Only species with significant correlation (Spearman’s test, P value ≤ 0.05) were plotted. On each box plot, the dark midline is the median, the bottom and top of the box are the lower and upper quartiles, respectively, and the ends of the whiskers are the lowest and highest data, respectively, still within 1.5 times the interquartile range of the lower and higher quartiles, respectively. The number of species with significant correlation (S) and nonsignificant correlation (NS) are indicated below the graphs. Significant differences between groups according to Kruskal-Wallis tests are indicated with letters. Violet red, gymnosperms (Gym); turquoise, basal angiosperms (Bas); brown, noncommelinid monocots (Mon); orange, non-Poaceae commelinids (Com); gold, Poaceae (Poa); cadet blue, eudicots (Eud).

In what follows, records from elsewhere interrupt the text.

Lemma doing_fail l0 l1 l2 :
  doing u agg l0 l1 -> inv l2 -> keeps (Some agg) l1 l2 -> st l2 = st l1 -> doing u agg l0 l2.
Proof.
  intros [D1 D2 D3 D4] I2 K2 E2. split; [done|by eapply keeps_trans| |by rewrite E2].
  pose proof (unseen_keeps _ _ _ D1 I2 K2). lia.
Qed.

(** The members, after the aggregate is finished. *)
Lemma wp_compute_members l0 l :
  inv l -> keeps (Some agg) l0 l -> (unseen l <= u)%nat -> st l agg = DONE ->
  wp (compute_members m tg c (S n_aggs) agg) l (computed l0).
Proof.
  intros Hi Hk Hu Hd. unfold compute_members. apply wp_bind, wp_gets.
  destruct (l_size _ <=? _); [|by apply wp_ret].
  apply wp_bind. eapply wp_mono; [apply (wp_flatten u c Hc Hm); [|done|done]|].
  { split; [lia|]. cbn. intros _. split; [done|]. pose proof (ao_rank _ (mo_aggs Hm agg Ha)). lia. }
  cbn. intros ms l1 [I1 K1 U1]. apply wp_update_core; [done|done|by apply (k_done _ _ _ K1)|done|].
  intros l2 I2 K2 E2 F2. split; [done|]. split.
  - eapply keeps_trans; [done|]. eapply keeps_weaken, keeps_trans; done.
  - intros _. rewrite E2. by apply (k_done _ _ _ K1).
Qed.

(** The units and the mark of a layout that has its size. *)
Lemma wp_compute_units l0 l :
  doing u agg l0 l ->
  (ls_failed l = false -> Forall (fun f => settled l (f_type f)) (a_fields t) /\ sized l agg (lay l agg)) ->
  wp (_ ← (if is_array t then mret tt else bit_units agg 0 (a_fields t));
      _ ← set_agg_state agg DONE; compute_members m tg c (S n_aggs) agg) l (computed l0).
Proof.
  intros D H. apply wp_bind.
  apply (wp_mono _ _ (fun _ l1 => doing u agg l l1 /\ (ls_failed l1 = false -> agg_good l1 agg))).
  - unfold is_array. case_bool_decide as Hk.
    + apply wp_ret. split; [apply doing_refl; by destruct D|]. intros Hf. destruct (H Hf) as [H1 [S1 S2 S3]].
      by split.
    + eapply wp_mono; [apply (wp_bit_units u); try by destruct D|].
      { intros Hf. destruct (H Hf) as [H1 [S1 S2 S3]]. destruct (S3 Hk) as [B1 B2]. split; [exact B1|exact B2]. }
      cbn. intros _ l1 [D1 Hu]. split; [done|]. intros Hf. destruct (doing_same _ _ _ _ D1 Hf) as [Hs F].
      destruct (H F) as [H1 [S1 S2 S3]]. destruct (Hu Hf) as [(U1 & U2 & U3) U4 U5 U6 U7]. split.
      * destruct S1. split; rewrite ?U1, ?U2, ?U3; done.
      * eapply Forall_impl; [exact H1|]. cbn. intros f Hset. by apply (same_fields l l1).
      * by eapply shape_same.
      * intros _ i f Hi Hne. rewrite U1. by apply (U7 i f).
  - intros _ l1 [D1 Hgood]. apply wp_bind.
    apply wp_mark; [apply D1|done|by rewrite (d_busy _ _ _ _ D1)|done|by auto|].
    intros l2 I2 K2 E2 F2 L2 _. pose proof (unseen_keeps _ _ _ (d_inv _ _ _ _ D1) I2 K2).
    pose proof (d_unseen _ _ _ _ D1). apply wp_compute_members; [done| |lia|done].
    eapply keeps_trans; [apply D|]. eapply keeps_trans; [apply D1|done].
Qed.

Definition finish (p : placing) : M unit :=
  let '(align, low) := final_align agg t p in
  _ ← match low with Some e => fail e | None => mret tt end;
  let '(size, ov) := round_up (whole_bytes (p_bit p)) align (p_overflow p) in
  _ ← update_layout agg (set_size_align size align);
  if ov || (size >? UINT64_MAX / 8) then
    _ ← fail (E_size_overflow agg);
    _ ← update_layout agg (set_size_align 1 1);
    set_agg_state agg DONE
  else
    _ ← update_layout agg (fun o => Layout (l_size o) (l_align o) (l_offsets o) (l_bits o) (l_members o)
          (l_unaligned o) (l_shared o) (a_simd t && (l_size o =? 16)));
    _ ← (if is_array t then mret tt else bit_units agg 0 (a_fields t));
    _ ← set_agg_state agg DONE;
    compute_members m tg c (S n_aggs) agg.

Lemma wp_finish p l0 l :
  doing u agg l0 l -> (ls_failed l = false -> laid l agg p (lay l agg)) -> wp (finish p) l (computed l0).
Proof.
  intros D H. unfold finish. destruct (final_align agg t p) as [align low] eqn:Hal.
  apply wp_bind. apply (wp_mono _ _ (fun _ l1 => doing u agg l l1 /\ (ls_failed l1 = false -> l1 = l /\ low = None))).
  { pose proof (doing_refl u agg l (d_inv _ _ _ _ D) (d_unseen _ _ _ _ D) (d_busy _ _ _ _ D)) as D0.
    destruct low as [e|]; [|by apply wp_ret].
    apply (wp_fail e (Some agg)); [apply D|]. intros l1 I1 K1 F1 E1. split; [by eapply doing_fail|congruence]. }
  intros _ l1 [D1 H1]. destruct (round_up _ _ _) as [size ov] eqn:Hsz.
  apply wp_bind. eapply wp_doing; [exact D1|done|]. intros l2 D2 D12 F2 L2. cbn beta.
  destruct (ov || _) eqn:C.
  - apply wp_bind. apply (wp_fail _ (Some agg)); [apply D2|]. intros l3 I3 K3 F3 E3.
    pose proof (doing_fail _ _ _ D2 I3 K3 E3) as D3.
    apply wp_bind. eapply wp_doing; [exact D3|done|]. intros l4 D4 _ F4 _. cbn beta.
    apply wp_mark; [apply D4|done|by rewrite (d_busy _ _ _ _ D4)|done|congruence|].
    intros l5 I5 K5 E5 F5 _ _. split; [done|]. split; [|done].
    eapply keeps_trans; [apply D|]. eapply keeps_trans; [apply D4|done].
  - apply orb_false_iff in C as [-> C]. rewrite Z.gtb_ltb in C. apply Z.ltb_ge in C.
    apply wp_bind. eapply wp_doing; [exact D2|done|]. intros l3 D3 D13 F3 L3. cbn beta.
    apply wp_compute_units; [by eapply doing_trans|]. intros Hf.
    assert (ls_failed l1 = false) as F1 by congruence. destruct (H1 F1) as [-> ->].
    destruct (H F1) as [Hset Hlaid]. rewrite L3, L2.
    destruct (laid_sized l agg p (lay l agg) align size) as [[] Hsh Hb]; try done; [apply D|].
    destruct (doing_same _ _ _ _ D3 Hf) as [Hs _]. split.
    + eapply Forall_impl; [exact Hset|]. cbn. intros f Hs'. by apply (same_fields l l3).
    + split; [by split| |exact Hb].
      eapply (shape_same l l3); [exact Hs|exact Hset|..|exact Hsh]; done.
Qed.

Lemma wp_compute_unseen l :
  inv l -> (unseen l <= S u)%nat -> st l agg = UNSEEN ->
  wp (compute_body m tg c g agg) l (fun _ l' => inv l' /\ keeps None l l' /\ (ls_failed l' = false -> st l' agg = DONE)).
Proof.
  intros Hi Hu Hun. unfold compute_body. apply wp_bind, wp_gets. fold (st l agg). rewrite Hun.
  rewrite bool_decide_false by done. apply wp_bind. apply wp_mark; [done|done|congruence|done|done|].
  intros l1 I1 K1 E1 F1 L1 U1. specialize (U1 Hun eq_refl).
  assert (doing u agg l l1) as D1 by (split; [done|done|lia|done]).
  apply wp_bind. eapply wp_doing; [exact D1|done|]. intros l2 D2 _ F2 L2. cbn beta. fold t. fold t in L2.
  apply wp_bind.
  apply (wp_mono _ _ (fun p l3 => doing u agg l2 l3 /\ (ls_failed l3 = false -> laid l3 agg p (lay l3 agg)))).
  - pose proof (d_inv _ _ _ _ D2) as I2. pose proof (d_unseen _ _ _ _ D2) as U2. pose proof (d_busy _ _ _ _ D2) as B2.
    assert (Forall (fun f => valid (f_type f)) (a_fields t)) as Hv.
    { apply Forall_forall. intros f Hin. by eapply inner_valid, (field_ok Hm agg). }
    assert (a_kind t <> IR_AGG_ARRAY -> wp (compute_fields tg c agg t) l2 (fun p l3 => doing u agg l2 l3 /\
      (ls_failed l3 = false -> laid l3 agg p (lay l3 agg)))) as Hfields.
    { intros Hk. eapply wp_mono; [by apply (wp_compute_fields u c Hc agg (a_fields t))|]. cbn.
      intros p l3 [D3 H3]. split; [done|]. intros Hf. destruct (H3 Hf) as [Hset Hall]. split; [done|]. fold t.
      assert (exists out0, l_offsets out0 = replicate (length (a_fields t)) 0 /\
        l_bits out0 = replicate (length (a_fields t)) zero_bits /\
        place_all (windows tg) (linux_arm64 tg) t 0 (with_facts l3 (a_fields t)) placing_start out0 =
          (p, lay l3 agg)) as Hex by (exists (lay l2 agg); split; [by rewrite L2|]; split; [by rewrite L2|exact Hall]).
      destruct (a_kind t); done. }
    destruct (a_kind t) eqn:Hk; [by apply Hfields|by apply Hfields|].
    destruct (ao_array _ (mo_aggs Hm agg Ha) Hk) as (Q1 & Q2 & (e & He) & Hlen). fold t in He, Hlen.
    rewrite He in Hv |- *. apply Forall_cons_1 in Hv as [Hv _].
    eapply wp_mono; [by apply (wp_compute_array u c Hc g)|]. cbn. intros p l3 [D3 H3]. split; [done|].
    intros Hf. destruct (H3 Hf) as (X1 & X2 & X3 & X4 & X5 & x & y & X6). unfold laid. fold t. rewrite He, Hk.
    split; [by constructor|]. exists e. split_and!; try done. intros i. rewrite X6, L2. cbn. rewrite default_replicate. done.
  - intros p l3 [D3 H3]. eapply wp_mono; [apply (wp_finish p l); [by eapply doing_trans|done]|].
    intros _ l' (I' & K' & S'). split; [done|]. split; [by eapply keeps_unseen|done].
Qed.
End Compute.

Lemma compute_body_ok u c g :
  module_ok -> (0 < u -> compute_spec (pred u) c /\ fold_spec (pred u) (length (m_syms m)) g)%nat ->
  compute_spec u (compute_body m tg c g).
Proof.
  intros Hm Hcg agg l Hi Hu Ha Hnd. destruct (st l agg) eqn:Hst; [| |done].
  - assert (0 < unseen l)%nat as Hpos.
    { unfold unseen. rewrite (unseen_insert_list (ls_agg_state l) agg); [lia| |exact Hst].
      by rewrite (inv_states _ Hi). }
    destruct (Hcg ltac:(lia)) as [Hc Hg]. eapply (wp_compute_unseen Hm (pred u)); try done. lia.
  - unfold compute_body. apply wp_bind, wp_gets. fold (st l agg). rewrite Hst, bool_decide_true by done.
    apply wp_bind. apply (wp_fail _ None); [done|]. intros l1 I1 K1 F1 E1.
    apply wp_update; [done|done|rewrite E1; congruence|]. intros l2 I2 K2 E2 F2 _. split; [done|].
    split; [|congruence]. eapply keeps_trans; [done|]. rewrite F1 in F2. destruct K2. split; auto; try congruence.
Qed.

(** ** The fuel *)

(** [compute] needs a round for each aggregate not seen yet and, between two of
    them, one for each symbolic value. *)
Lemma run_ok f :
  module_ok ->
  (forall u, (1 + u * S (length (m_syms m)) <= f)%nat -> compute_spec u (run m tg f).1) /\
  (forall u k, (1 + u * S (length (m_syms m)) + k <= f)%nat -> fold_spec u k (run m tg f).2).
Proof.
  intros Hm. induction f as [|f [IHc IHg]]; [split; intros; lia|].
  assert (forall u, (1 + u * S (length (m_syms m)) <= S f)%nat -> compute_spec u (run m tg (S f)).1) as Hc.
  { intros u Hf. cbn [run]. destruct (run m tg f) as [c g]. cbn [fst snd] in *. apply compute_body_ok; [done|].
    intros Hu. destruct u as [|u]; [lia|]. cbn [pred]. cbn [Nat.mul] in Hf.
    split; [apply IHc; lia|apply IHg; lia]. }
  split; [done|]. intros u [|k] Hf; [intros sym l _ _ Hlt; lia|].
  cbn [run]. destruct (run m tg f) as [c g]. cbn [fst snd] in *.
  apply fold_body_ok; [done|apply IHc; lia|apply IHg; lia].
Qed.

Lemma run_fuel_ok :
  module_ok -> compute_spec n_aggs (run m tg (run_fuel m)).1 /\
  fold_spec n_aggs (length (m_syms m)) (run m tg (run_fuel m)).2.
Proof.
  intros Hm. destruct (run_ok (run_fuel m) Hm) as [Hc Hg].
  split; [apply Hc|apply Hg]; unfold run_fuel; nia.
Qed.
End Run.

Gradients of GC Content along Transcripts

At a more local scale, gradients of GC content within genes have been previously documented in rice (Wong et al., 2002) and nonplant species, such as yeast (Saccharomyces cerevisiae) and drosophila (Drosophila melanogaster) (Qin et al., 2004; Stoletzki, 2011). In these species, GC3 decreases from the 5′ to the 3′ ends. As previously noted in rice (Wong et al., 2002), we also found that GC5UTR is higher and more variable than GC3UTR in most species (Figure 2). To go further, we measured GC3 decay along transcripts by the regression slope between GC3 and the distance from the start codon (see Methods). For all of the species with sufficient data to perform the test (four gymnosperms, 65 eudicots, and 12 Poaceae), we found a negative GC3 gradient along transcripts (Figure 7). The strength of this gradient increased with the mean GC3 content of species in a continuous way from eudicots to monocots. GC3 gradients were significantly stronger in monocots than in eudicots (P value = 2.10−7). Similar gradients were also found for the first and second positions (see Supplemental Data Set 1 online). These results suggests that the negative GC gradient from the 5′ to the 3′ ends seemed to be a general feature of angiosperm and gymnosperm genomes and that the most GC-rich and GC-structured species also exhibited the strongest GC gradient.

Figure 7.

Figure 7.

GC3 Gradients along Transcripts as a Function of Mean GC3.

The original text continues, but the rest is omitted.